I am currently on 88mg of synthroid. ridiculous for someone who has hardly any thyroid left. when i made an appointment to be seen this doctor, who is supposedly great, didnt have any spot open til end of december. So i went to another doctor, who first put me on 75 and now on 88. Since i didnt feel like it was the right dosage (always tired, depressed, no sex drive, cant lose weight etc). Since i still had the appointment for today i figured id go. the more ppl to help me the better i figured. Well i got there today and yes i am overweight. I know it and i can lose weight but it really takes me 7 days a week at the gym with little to no food and then i just gain it back. therefore i needed this thyroid leveled out. (btw i was born with a hypothyroid and i had hashis disease so i have hardly any thyroid left and i dont think i was ever on the right dosage in my life)
So i was really excited about this appointment because i figured this guy can really help me. I get there and everything goes well and then he comes in and he tells me im overweight. i know this and i told him that i know it. and i have been working out and eating five small meals, etc. Then he started talking about some diet pills that would be good for me and i should take them. and he completely ignored the reason i was at the office. so i told him that id be more than happy to research them and id talk to him about it next time when id see them and we could go ahead with that but id like my thyroid levels to be balanced, etc. Then he said oh balancing the thyroid is so easy and he kept going on with his pills. And i said thank you for your advice but i really want my thyroid leveled because it affects my whole life, etc. And then he started getting mad and telling me that i checked out once he told me about losing weight and i am in a state of denial or dellusion, etc. And then i was just at the end of my rope. Not to mention the anger issues i have, i was about to either start bursting into tears or punch him, so knowing that i told him that i had heard enough and he was obviously not willing to help me and i took my stuff and walked out right past the front desk to the elevators.

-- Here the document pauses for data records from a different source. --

(** GET /users/7?lang=en with the captured pair id=7: the handler sees
    the generated id and the merged query; with X-Request-Id: abc on
    the request it sees that value instead. *)
Lemma f_enter_on_sample_request :
  let st' := f_enter [mkParam "id" "7"] sample_world in
  req_Header (req st') !! "Request-Id" = Some ["12345678-9abc-4def-8123-456789abcdef"] ∧
  RawQuery (req_URL (req st')) = "id=7&lang=en" ∧
  url.Get (Query (req_URL (req st'))) "id" = "7" ∧
  url.Get (Query (req_URL (req st'))) "lang" = "en".
Proof. repeat split; vm_compute; reflexivity. Qed.

Lemma f_enter_with_X_Request_Id :
  let r := mkRequest "GET" (mkURL "/" "") {[ "X-Request-Id" := ["abc"] ]} in
  let st' := f_enter [] (set_req sample_world r) in
  req_Header (req st') !! "Request-Id" = Some ["abc"] ∧
  resp st' = responseWriter (Foreign ∅ []) StatusOK "abc" "abc".
Proof. split; vm_compute; reflexivity. Qed.

(** ** Beyond the claims: visiting order, on the fragment engine *)

(** X15: on the fragment engine, the text [RenderMultiHTML] yields does
    not depend on the order in which Go visits the map: if it yields a
    text for one enumeration of the map, it yields the same text for
    every other. *)
Theorem RenderMultiHTML_visiting_order (dyn : Type) (data : any dyn)
    mainTmplName tmplNameToTmpl visit visit' funcMap html :
  visit ≡ₚ map_to_list tmplNameToTmpl →
  visit' ≡ₚ map_to_list tmplNameToTmpl →
  RenderMultiHTML dyn (engine := fragment.engine (any dyn))
    mainTmplName tmplNameToTmpl visit data funcMap = inl html →
  RenderMultiHTML dyn (engine := fragment.engine (any dyn))
    mainTmplName tmplNameToTmpl visit' data funcMap = inl html.
Proof.
  intros Hperm Hperm' Hr. unfold RenderMultiHTML in *.
  destruct (Parse _ _) as [t1|err]; [|done].
  destruct (attach dyn (engine := fragment.engine (any dyn)) mainTmplName t1 visit)
    as [t2|err] eqn:Ha; [|done].
  assert (Hvv : visit' ≡ₚ visit) by (by rewrite Hperm, Hperm').
  assert (Hnd : NoDup visit.*1) by (rewrite Hperm; apply NoDup_fst_map_to_list).
  assert (Hnd' : NoDup visit'.*1) by (rewrite Hperm'; apply NoDup_fst_map_to_list).
  destruct (fragment_attach_total dyn mainTmplName visit' t1) as [t2' Ha'].
  { intros k v Hin. apply (fragment_attach_parsed dyn mainTmplName visit t1 t2 Ha).
    by rewrite <- Hvv. }
  rewrite Ha'.
  destruct (fragment_attach dyn mainTmplName visit t1 t2 Hnd Ha) as [Hin Hout].
  destruct (fragment_attach dyn mainTmplName visit' t1 t2' Hnd' Ha') as [Hin' Hout'].
  assert (Hset : fragment.tmpl_set t2' = fragment.tmpl_set t2).
  { apply map_eq. intros k.
    destruct (decide (k = mainTmplName)) as [->|Hk].
    { by rewrite Hout, Hout' by (by left). }
    destruct (decide (k ∈ visit.*1)) as [Hkin|Hkin].
    - apply list_elem_of_fmap in Hkin as ([k1 v] & -> & Hkv). simpl in *.
      rewrite (Hin k1 v Hkv Hk). apply Hin'; [|done]. by rewrite Hvv.
    - rewrite Hout by (by right). apply Hout'. right. by rewrite Hvv. }
  simpl in *. unfold fragment.tmpl_ExecuteTemplate in *. by rewrite Hset.
Qed.

(** ** The extra statements at the sample values *)


(** X7 at a handler that panics at once. *)
Lemma panic_response_carries_the_request_id_sample :
  ∃ st'',
    f (recoverPanic sample_value fmt_sample boom) [] sample_world = Return st'' ∧
    calls_of (resp st'') = [WriteHeader_call 500; Write_call "httpserver got panic"] ∧
    Header_of (resp st'') !! "Request-Id" = Some ["12345678-9abc-4def-8123-456789abcdef"].
Proof.
  destruct (panic_response_carries_the_request_id sample_value fmt_sample boom []
              sample_world "boom" (f_enter [] sample_world) eq_refl eq_refl)
    as (st'' & Hr & Hc & _ & Hid & _).
  exists st''. split; [exact Hr|]. split; [exact Hc|exact Hid].
Defined.
(** * Benchmark harness of local-blockchain-setup: scheduler, retry engine,
      aggregation and verification

    Shallow embedding of
    - [runTasksWithConcurrency] and the verification block of [main] in
      the single-process concurrency benchmark,
    - the Piscina worker functions of workerBenchmark.js and
      workerAccountBalance.js (the retry engine), with the timer of Node
      and the [BigInt] constructor as far as the workers and their
      callers use them,
    - the task preparation, the result processing and the verification
      blocks of the [main] functions of runWorkerBenchmark.js and
      runAccountBalanceBenchmark.js,
    - the contracts Counter and AccountBalance and the two demonstration
      scripts. *)

From Stdlib Require Import ZArith NArith List Bool Arith Lia String Ascii.
From Stdlib Require Import Permutation DecimalString DecimalZ DecimalPos.
Import ListNotations.

(* ===================================================================== *)
(** * 1. The concurrency-limited scheduler                                *)
(* ===================================================================== *)

Module Scheduler.

(** The variables captured by the closure [runNext] of
    [runTasksWithConcurrency].  [results] is the JS array (only [true] is
    ever pushed), [errors], [activeCount] and [taskIndex] are the counters,
    [resolved] records that [resolve(results)] has been called: the caller
    receives the array by reference, so what it reads is the [results] field
    of the state in which it resumes.

    The last four fields are the promise jobs of the JS runtime that the
    closure does not see: [pending] are the started tasks whose promise
    has not settled, [finalizing] those whose [then]/[catch] handler has
    run and whose [finally] handler has not, [settledLog] the order in
    which handlers ran, with [true] for [then] and [false] for [catch],
    and [startedLog] the indices of the tasks in the order in which
    [task()] was called. *)
Record state : Type := mkState {
  results     : list bool;
  errors      : nat;
  activeCount : Z;
  taskIndex   : nat;
  resolved    : bool;
  pending     : list nat;
  finalizing  : list nat;
  settledLog  : list (nat * bool);
  startedLog  : list nat
}.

The nurse stopped me saying they need a ticket to check me out and i told her to send me a bill or whatever. I had already paid my co-pay of $50. I cant believe i wasted my money and my time on this. rescheduled work so i could go etc. Ive never been this disappointed. Once i got in my car i was just crying and crying. I have my next bloodwork done on the 8th by the other doctor. I hope this will finally get somewhere. The issue is i have to quit my job and then i wont have any insurance for three months until it kicks in at the next job thats why i wanted to get this done now. i had also brought my lab reports to this doctor today. Thanks for listening to my rant.


----------



## javynliz (Aug 27, 2012)

I am soo sorry to hear about your awful experience!!! Hugs. Have you been on stopthethyroidmadness.com or about.com? Those two websites have been very helpful to me. They also have links to click on to find a good Doc. Hope that helps. Keep fighting for your health. You know your body and when things are off.


----------



## Andros (Aug 26, 2009)

wuselino1412 said:


> Sorry, I am venting but I have never had such a horrible doctor experience in my life and maybe you can give me some advice.
> I am currently on 88mg of synthroid. ridiculous for someone who has hardly any thyroid left. when i made an appointment to be seen this doctor, who is supposedly great, didnt have any spot open til end of december. So i went to another doctor, who first put me on 75 and now on 88. Since i didnt feel like it was the right dosage (always tired, depressed, no sex drive, cant lose weight etc). Since i still had the appointment for today i figured id go. the more ppl to help me the better i figured. Well i got there today and yes i am overweight. I know it and i can lose weight but it really takes me 7 days a week at the gym with little to no food and then i just gain it back. therefore i needed this thyroid leveled out. (btw i was born with a hypothyroid and i had hashis disease so i have hardly any thyroid left and i dont think i was ever on the right dosage in my life)
> So i was really excited about this appointment because i figured this guy can really help me. I get there and everything goes well and then he comes in and he tells me im overweight. i know this and i told him that i know it. and i have been working out and eating five small meals, etc. Then he started talking about some diet pills that would be good for me and i should take them. and he completely ignored the reason i was at the office. so i told him that id be more than happy to research them and id talk to him about it next time when id see them and we could go ahead with that but id like my thyroid levels to be balanced, etc. Then he said oh balancing the thyroid is so easy and he kept going on with his pills. And i said thank you for your advice but i really want my thyroid leveled because it affects my whole life, etc. And then he started getting mad and telling me that i checked out once he told me about losing weight and i am in a state of denial or dellusion, etc. And then i was just at the end of my rope. Not to mention the anger issues i have, i was about to either start bursting into tears or punch him, so knowing that i told him that i had heard enough and he was obviously not willing to help me and i took my stuff and walked out right past the front desk to the elevators. The nurse stopped me saying they need a ticket to check me out and i told her to send me a bill or whatever. I had already paid my co-pay of $50. I cant believe i wasted my money and my time on this. rescheduled work so i could go etc. Ive never been this disappointed. Once i got in my car i was just crying and crying. I have my next bloodwork done on the 8th by the other doctor. I hope this will finally get somewhere. The issue is i have to quit my job and then i wont have any insurance for three months until it kicks in at the next job thats why i wanted to get this done now. i had also brought my lab reports to this doctor today. Thanks for listening to my rant.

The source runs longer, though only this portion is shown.